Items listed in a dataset
§

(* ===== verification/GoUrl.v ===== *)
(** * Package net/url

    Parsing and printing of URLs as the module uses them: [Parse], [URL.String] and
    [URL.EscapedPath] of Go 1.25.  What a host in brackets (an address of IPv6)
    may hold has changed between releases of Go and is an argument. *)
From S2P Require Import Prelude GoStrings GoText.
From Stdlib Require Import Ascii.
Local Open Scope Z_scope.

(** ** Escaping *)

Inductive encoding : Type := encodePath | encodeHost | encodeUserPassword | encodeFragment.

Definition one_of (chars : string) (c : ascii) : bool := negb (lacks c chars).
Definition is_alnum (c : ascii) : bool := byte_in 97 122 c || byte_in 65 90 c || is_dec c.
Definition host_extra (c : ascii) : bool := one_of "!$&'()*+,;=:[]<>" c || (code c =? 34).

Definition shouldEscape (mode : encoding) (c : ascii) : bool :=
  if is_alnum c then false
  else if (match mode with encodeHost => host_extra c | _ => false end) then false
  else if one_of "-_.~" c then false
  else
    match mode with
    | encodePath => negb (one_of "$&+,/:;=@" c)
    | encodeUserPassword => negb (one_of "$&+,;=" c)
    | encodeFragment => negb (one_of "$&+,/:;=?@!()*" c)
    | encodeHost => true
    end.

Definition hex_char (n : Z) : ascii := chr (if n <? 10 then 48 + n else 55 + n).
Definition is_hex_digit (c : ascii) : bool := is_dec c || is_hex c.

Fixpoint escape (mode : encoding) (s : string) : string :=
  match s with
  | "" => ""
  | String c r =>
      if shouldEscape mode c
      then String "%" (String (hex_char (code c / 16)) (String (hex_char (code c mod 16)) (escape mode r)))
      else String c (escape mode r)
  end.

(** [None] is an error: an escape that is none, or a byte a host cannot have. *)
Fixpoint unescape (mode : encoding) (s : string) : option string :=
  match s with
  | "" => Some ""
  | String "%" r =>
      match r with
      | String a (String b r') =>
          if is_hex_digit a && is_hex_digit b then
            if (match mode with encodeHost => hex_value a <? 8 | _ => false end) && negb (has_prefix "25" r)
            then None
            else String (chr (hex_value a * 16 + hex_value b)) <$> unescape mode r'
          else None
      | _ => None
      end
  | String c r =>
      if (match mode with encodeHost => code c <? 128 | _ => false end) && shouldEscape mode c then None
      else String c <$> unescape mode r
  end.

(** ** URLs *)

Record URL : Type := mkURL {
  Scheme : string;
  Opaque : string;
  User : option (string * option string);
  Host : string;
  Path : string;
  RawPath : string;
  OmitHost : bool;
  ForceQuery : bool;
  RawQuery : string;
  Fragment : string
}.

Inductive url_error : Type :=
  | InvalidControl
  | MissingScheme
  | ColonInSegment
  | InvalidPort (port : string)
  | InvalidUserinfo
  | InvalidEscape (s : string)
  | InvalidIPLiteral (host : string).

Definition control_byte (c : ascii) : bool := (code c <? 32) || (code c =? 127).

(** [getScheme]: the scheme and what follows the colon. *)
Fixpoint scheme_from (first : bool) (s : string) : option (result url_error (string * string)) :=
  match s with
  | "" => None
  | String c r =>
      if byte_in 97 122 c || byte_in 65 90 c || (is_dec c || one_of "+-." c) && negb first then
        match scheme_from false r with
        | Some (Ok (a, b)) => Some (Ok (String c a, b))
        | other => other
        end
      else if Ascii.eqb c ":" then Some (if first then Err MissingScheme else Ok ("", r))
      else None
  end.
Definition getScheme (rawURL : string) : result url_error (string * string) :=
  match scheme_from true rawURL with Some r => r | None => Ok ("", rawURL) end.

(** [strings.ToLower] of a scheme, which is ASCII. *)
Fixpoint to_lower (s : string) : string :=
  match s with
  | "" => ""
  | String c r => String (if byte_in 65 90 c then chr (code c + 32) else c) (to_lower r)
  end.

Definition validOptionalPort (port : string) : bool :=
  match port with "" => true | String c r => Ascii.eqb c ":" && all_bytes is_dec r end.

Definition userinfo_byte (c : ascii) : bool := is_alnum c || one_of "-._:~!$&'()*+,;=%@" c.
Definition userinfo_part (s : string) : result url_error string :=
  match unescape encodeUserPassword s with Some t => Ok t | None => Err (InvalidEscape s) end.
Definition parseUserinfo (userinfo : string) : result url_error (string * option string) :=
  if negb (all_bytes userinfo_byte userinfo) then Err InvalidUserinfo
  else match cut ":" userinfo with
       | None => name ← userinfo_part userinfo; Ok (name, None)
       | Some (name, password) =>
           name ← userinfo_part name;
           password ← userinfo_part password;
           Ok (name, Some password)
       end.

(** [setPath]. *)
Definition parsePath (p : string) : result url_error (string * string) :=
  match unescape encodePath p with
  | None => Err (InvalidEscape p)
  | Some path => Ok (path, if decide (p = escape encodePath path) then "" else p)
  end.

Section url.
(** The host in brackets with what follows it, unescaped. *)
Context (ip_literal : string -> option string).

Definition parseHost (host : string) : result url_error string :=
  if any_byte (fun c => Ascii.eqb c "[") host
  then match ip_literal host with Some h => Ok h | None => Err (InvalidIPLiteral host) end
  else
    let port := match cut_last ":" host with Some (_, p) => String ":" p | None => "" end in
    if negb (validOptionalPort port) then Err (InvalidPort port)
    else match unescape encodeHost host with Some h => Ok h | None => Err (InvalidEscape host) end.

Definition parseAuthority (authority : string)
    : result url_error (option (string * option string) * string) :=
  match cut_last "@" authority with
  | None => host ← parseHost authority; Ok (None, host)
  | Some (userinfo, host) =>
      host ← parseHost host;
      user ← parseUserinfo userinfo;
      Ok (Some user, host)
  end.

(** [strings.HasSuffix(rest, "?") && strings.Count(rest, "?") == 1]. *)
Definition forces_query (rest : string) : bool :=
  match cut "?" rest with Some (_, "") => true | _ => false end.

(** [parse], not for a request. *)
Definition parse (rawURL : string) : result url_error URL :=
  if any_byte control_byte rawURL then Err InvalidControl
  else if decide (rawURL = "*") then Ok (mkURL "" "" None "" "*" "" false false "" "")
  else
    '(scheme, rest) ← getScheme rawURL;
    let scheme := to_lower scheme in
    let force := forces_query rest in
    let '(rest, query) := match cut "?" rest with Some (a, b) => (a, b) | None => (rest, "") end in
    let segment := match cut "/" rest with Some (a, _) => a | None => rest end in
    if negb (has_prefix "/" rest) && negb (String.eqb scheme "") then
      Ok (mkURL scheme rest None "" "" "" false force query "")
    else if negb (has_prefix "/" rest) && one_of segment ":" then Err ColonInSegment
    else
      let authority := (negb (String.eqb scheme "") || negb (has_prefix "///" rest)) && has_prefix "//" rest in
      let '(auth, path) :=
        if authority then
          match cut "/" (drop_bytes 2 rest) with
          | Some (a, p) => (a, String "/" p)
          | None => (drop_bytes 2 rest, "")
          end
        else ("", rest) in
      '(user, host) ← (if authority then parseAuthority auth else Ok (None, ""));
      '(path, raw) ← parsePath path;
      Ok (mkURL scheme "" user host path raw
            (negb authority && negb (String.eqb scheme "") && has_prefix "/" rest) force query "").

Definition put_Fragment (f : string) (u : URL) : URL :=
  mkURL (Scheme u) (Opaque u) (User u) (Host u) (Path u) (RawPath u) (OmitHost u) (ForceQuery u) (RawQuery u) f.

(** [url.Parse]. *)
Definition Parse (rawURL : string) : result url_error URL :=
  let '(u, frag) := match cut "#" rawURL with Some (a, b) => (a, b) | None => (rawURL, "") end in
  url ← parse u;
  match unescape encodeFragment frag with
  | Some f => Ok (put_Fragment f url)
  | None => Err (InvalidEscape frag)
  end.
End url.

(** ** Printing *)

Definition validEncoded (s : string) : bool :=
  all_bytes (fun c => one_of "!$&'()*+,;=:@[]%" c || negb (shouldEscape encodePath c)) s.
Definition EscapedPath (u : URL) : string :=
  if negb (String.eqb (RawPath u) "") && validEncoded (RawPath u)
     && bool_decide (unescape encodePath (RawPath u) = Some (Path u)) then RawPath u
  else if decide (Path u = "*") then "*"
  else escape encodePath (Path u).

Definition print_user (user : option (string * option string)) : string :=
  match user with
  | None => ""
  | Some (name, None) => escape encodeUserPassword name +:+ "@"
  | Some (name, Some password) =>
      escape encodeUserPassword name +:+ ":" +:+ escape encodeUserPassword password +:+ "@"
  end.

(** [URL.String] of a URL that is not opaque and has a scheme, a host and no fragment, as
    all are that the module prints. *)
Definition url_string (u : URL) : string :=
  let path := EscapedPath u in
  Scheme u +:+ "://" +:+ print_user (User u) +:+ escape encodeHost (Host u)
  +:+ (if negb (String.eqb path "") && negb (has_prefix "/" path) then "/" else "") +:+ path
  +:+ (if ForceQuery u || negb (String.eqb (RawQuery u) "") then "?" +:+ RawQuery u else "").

§

To do: What are the lines above, starting at the one with "else if negb" and ending at the one with "Definition validEncoded (s"? Give them again exactly, and only them.

Answer to this exercise:
    else if negb (has_prefix "/" rest) && one_of segment ":" then Err ColonInSegment
    else
      let authority := (negb (String.eqb scheme "") || negb (has_prefix "///" rest)) && has_prefix "//" rest in
      let '(auth, path) :=
        if authority then
          match cut "/" (drop_bytes 2 rest) with
          | Some (a, p) => (a, String "/" p)
          | None => (drop_bytes 2 rest, "")
          end
        else ("", rest) in
      '(user, host) ← (if authority then parseAuthority auth else Ok (None, ""));
      '(path, raw) ← parsePath path;
      Ok (mkURL scheme "" user host path raw
            (negb authority && negb (String.eqb scheme "") && has_prefix "/" rest) force query "").

Definition put_Fragment (f : string) (u : URL) : URL :=
  mkURL (Scheme u) (Opaque u) (User u) (Host u) (Path u) (RawPath u) (OmitHost u) (ForceQuery u) (RawQuery u) f.

(** [url.Parse]. *)
Definition Parse (rawURL : string) : result url_error URL :=
  let '(u, frag) := match cut "#" rawURL with Some (a, b) => (a, b) | None => (rawURL, "") end in
  url ← parse u;
  match unescape encodeFragment frag with
  | Some f => Ok (put_Fragment f url)
  | None => Err (InvalidEscape frag)
  end.
End url.

(** ** Printing *)

Definition validEncoded (s : string) : bool :=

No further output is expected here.